_ACTIVITY_:
Give back all of the data unchanged. Keep every word as it is.

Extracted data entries

(** The header object a token of [encryptText] / [encryptFile] carries. *)
Lemma header_props (h : PascoHeader) :
  prop_of (header_json h) "v" = Some (JNum (h_v h))
  /\ prop_of (header_json h) "alg" = Some (JStr (h_alg h))
  /\ prop_of (header_json h) "kdf" = Some (JStr (h_kdf h))
  /\ prop_of (header_json h) "iter" = Some (JNum (h_iter h))
  /\ prop_of (header_json h) "salt" = Some (JStr (h_salt h))
  /\ prop_of (header_json h) "iv" = Some (JStr (h_iv h))
  /\ prop_of (header_json h) "kind" = Some (JStr (h_kind h)).
Proof. repeat split; reflexivity. Qed.

Lemma get_header (h : PascoHeader) k : get (header_json h) k = ret (prop_of (header_json h) k).
Proof. reflexivity. Qed.

Lemma is_str_js (s : string) : is_str (Some (JStr (js s))) s = true.
Proof. unfold is_str. apply bool_decide_eq_true. reflexivity. Qed.

(** Run a computation of [decryptToken] case by case: unfold its steps,
    then split on the innermost test the run is stuck on. *)
Ltac crunch_in H :=
  repeat (unfold bind, ret, throw, lift, emit, field_bytes, deriveKey_from, deriveKey,
                 sha256Hex, unpackHeader, get, negb in H;
          cbv beta iota in H;
          match type of H with
          | context [match ?x with _ => _ end] =>
              lazymatch x with
              | context [match _ with _ => _ end] => fail
              | _ => destruct x eqn:?
              end
          end).

Ltac crunch_goal :=
  repeat (unfold bind, ret, throw, lift, emit, field_bytes, deriveKey_from, deriveKey,
                 sha256Hex, unpackHeader, get, negb;
          cbv beta iota;
          match goal with
          | |- context [match ?x with _ => _ end] =>
              lazymatch x with
              | context [match _ with _ => _ end] => fail
              | _ => destruct x eqn:?
              end
          end).

Section Decrypt.
Context `{Host}.

(** A count in the range of [unsigned long] passes the conversion
    unchanged. *)
Lemma iterations_param_num (n : Z) :
  (0 <= n <= 4294967295)%Z -> iterations_param (Some (JNum n)) = Some n.
Proof.
  intros Hn. unfold iterations_param. cbn [json_to_integer].
  replace ((0 <=? n) && (n <=? 4294967295))%Z with true; [reflexivity|].
  symmetry. apply andb_true_intro. split; apply Z.leb_le; lia.
Qed.

Lemma iterations_param_range (o : option json) (n : Z) :
  iterations_param o = Some n -> (0 <= n <= 4294967295)%Z.
Proof.
  unfold iterations_param. destruct o as [j|]; [|discriminate].
  destruct (json_to_integer j) as [z|]; [|discriminate].
  destruct (0 <=? z)%Z eqn:E1; destruct (z <=? 4294967295)%Z eqn:E2;
    cbn [andb]; try discriminate.
  intros Heq. injection Heq as <-. apply Z.leb_le in E1, E2. lia.
Qed.

Lemma clamp_in_range (r : option Z) (d : Z) :
  (0 <= clamp_iterations r d <= 4294967295)%Z.
Proof. unfold clamp_iterations. lia. Qed.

_EXERCISE RESULT_:
(** The header object a token of [encryptText] / [encryptFile] carries. *)
Lemma header_props (h : PascoHeader) :
  prop_of (header_json h) "v" = Some (JNum (h_v h))
  /\ prop_of (header_json h) "alg" = Some (JStr (h_alg h))
  /\ prop_of (header_json h) "kdf" = Some (JStr (h_kdf h))
  /\ prop_of (header_json h) "iter" = Some (JNum (h_iter h))
  /\ prop_of (header_json h) "salt" = Some (JStr (h_salt h))
  /\ prop_of (header_json h) "iv" = Some (JStr (h_iv h))
  /\ prop_of (header_json h) "kind" = Some (JStr (h_kind h)).
Proof. repeat split; reflexivity. Qed.

Lemma get_header (h : PascoHeader) k : get (header_json h) k = ret (prop_of (header_json h) k).
Proof. reflexivity. Qed.

Lemma is_str_js (s : string) : is_str (Some (JStr (js s))) s = true.
Proof. unfold is_str. apply bool_decide_eq_true. reflexivity. Qed.

(** Run a computation of [decryptToken] case by case: unfold its steps,
    then split on the innermost test the run is stuck on. *)
Ltac crunch_in H :=
  repeat (unfold bind, ret, throw, lift, emit, field_bytes, deriveKey_from, deriveKey,
                 sha256Hex, unpackHeader, get, negb in H;
          cbv beta iota in H;
          match type of H with
          | context [match ?x with _ => _ end] =>
              lazymatch x with
              | context [match _ with _ => _ end] => fail
              | _ => destruct x eqn:?
              end
          end).

Ltac crunch_goal :=
  repeat (unfold bind, ret, throw, lift, emit, field_bytes, deriveKey_from, deriveKey,
                 sha256Hex, unpackHeader, get, negb;
          cbv beta iota;
          match goal with
          | |- context [match ?x with _ => _ end] =>
              lazymatch x with
              | context [match _ with _ => _ end] => fail
              | _ => destruct x eqn:?
              end
          end).

Section Decrypt.
Context `{Host}.

(** A count in the range of [unsigned long] passes the conversion
    unchanged. *)
Lemma iterations_param_num (n : Z) :
  (0 <= n <= 4294967295)%Z -> iterations_param (Some (JNum n)) = Some n.
Proof.
  intros Hn. unfold iterations_param. cbn [json_to_integer].
  replace ((0 <=? n) && (n <=? 4294967295))%Z with true; [reflexivity|].
  symmetry. apply andb_true_intro. split; apply Z.leb_le; lia.
Qed.

Lemma iterations_param_range (o : option json) (n : Z) :
  iterations_param o = Some n -> (0 <= n <= 4294967295)%Z.
Proof.
  unfold iterations_param. destruct o as [j|]; [|discriminate].
  destruct (json_to_integer j) as [z|]; [|discriminate].
  destruct (0 <=? z)%Z eqn:E1; destruct (z <=? 4294967295)%Z eqn:E2;
    cbn [andb]; try discriminate.
  intros Heq. injection Heq as <-. apply Z.leb_le in E1, E2. lia.
Qed.

Lemma clamp_in_range (r : option Z) (d : Z) :
  (0 <= clamp_iterations r d <= 4294967295)%Z.
Proof. unfold clamp_iterations. lia. Qed.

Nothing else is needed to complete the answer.